*What this task involves*
Nothing but the lines below between the line holding "rw_reward_currency : string;" and the line holding "sq_version : Z;", inclusive, should appear in the answer, each set down exactly.

Data shown START

(** [leaderboard_reward_rules] *)
Record reward_rule_row : Type := mk_reward_rule_row {
  rw_period_type : string;
  rw_currency : string;
  rw_rank_from : Z;
  rw_rank_to : Z;
  rw_reward_currency : string;
  rw_reward_minor : Z;
  rw_enabled : bool
}.

(** [leaderboard_reward_distributions] *)
Record distribution_row : Type := mk_distribution_row {
  di_period_id : string;
  di_leaderboard_currency : string;
  di_user_id : string;
  di_rank : Z;
  di_reward_currency : string;
  di_reward_minor : Z;
  di_paid_at : Z;
  di_rule_snapshot : json
}.

(** [admin_security_passwords] *)
Record security_password_row : Type := mk_security_password_row {
  sq_password_hash : string;
  sq_version : Z;
  sq_updated_by : option string
}.

(** [chat_messages] *)
Record chat_message_row : Type := mk_chat_message_row {
  cm_room_id : string;
  cm_sender_user_id : option string;
  cm_body : string;
  cm_status : string;
  cm_client_request_id : option string;
  cm_sender_is_staff : bool;
  cm_image_upload_id : option string;
  cm_created_at : Z
}.

(** [uploads] *)
Record upload_row : Type := mk_upload_row {
  uq_owner_user_id : option string;
  uq_storage_key : string;
  uq_content_type : string;
  uq_size_bytes : Z;
  uq_status : string;
  uq_expires_at : option Z;
  uq_created_at : Z
}.

(** [robot_plans] *)
Record robot_plan_row : Type := mk_robot_plan_row {
  rb_user_id : string;
  rb_operator_id : string;
  rb_request_id : string;
  rb_create_input : json;
  rb_enabled : bool;
  rb_deleted : bool;
  rb_game_type : string;
  rb_game_room_id : string;
  rb_currency : string;
  rb_min_stake_minor : Z;
  rb_max_stake_minor : Z;
  rb_selections : json;
  rb_skip_min : Z;
  rb_skip_max : Z;
  rb_next_round_sequence : option Z;
  rb_last_seen_sequence : option Z;
  rb_last_checked_at : option Z;
  rb_last_status : string;
  rb_last_error : string;
  rb_last_bet_id : option string;
  rb_created_at : Z;
  rb_updated_at : Z
}.

(** [hash_room_currency_configs] *)
Record hash_config_row : Type := mk_hash_config_row {
  hc_room_id : string;
  hc_currency : string;
  hc_min_stake_minor : Z;
  hc_guess_max_stake_minor : Z;
  hc_dodge_max_stake_minor : Z;
  hc_road_max_stake_minor : Z;
  hc_guess_multiplier : Z;
  hc_guess_divisor : Z;
  hc_dodge_multiplier : Z;
  hc_dodge_divisor : Z;
  hc_road_multiplier : Z;
  hc_road_divisor : Z
}.

(** [lulu_play_configs] *)
Record lulu_play_row : Type := mk_lulu_play_row {
  lp_game_type_id : string;
  lp_code : string;
  lp_outcomes : json;
  lp_result_map : json;
  lp_dodge_mode : bool;
  lp_enabled : bool
}.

Data shown END

*Problem solution*
  rw_reward_currency : string;
  rw_reward_minor : Z;
  rw_enabled : bool
}.

(** [leaderboard_reward_distributions] *)
Record distribution_row : Type := mk_distribution_row {
  di_period_id : string;
  di_leaderboard_currency : string;
  di_user_id : string;
  di_rank : Z;
  di_reward_currency : string;
  di_reward_minor : Z;
  di_paid_at : Z;
  di_rule_snapshot : json
}.

(** [admin_security_passwords] *)
Record security_password_row : Type := mk_security_password_row {
  sq_password_hash : string;
  sq_version : Z;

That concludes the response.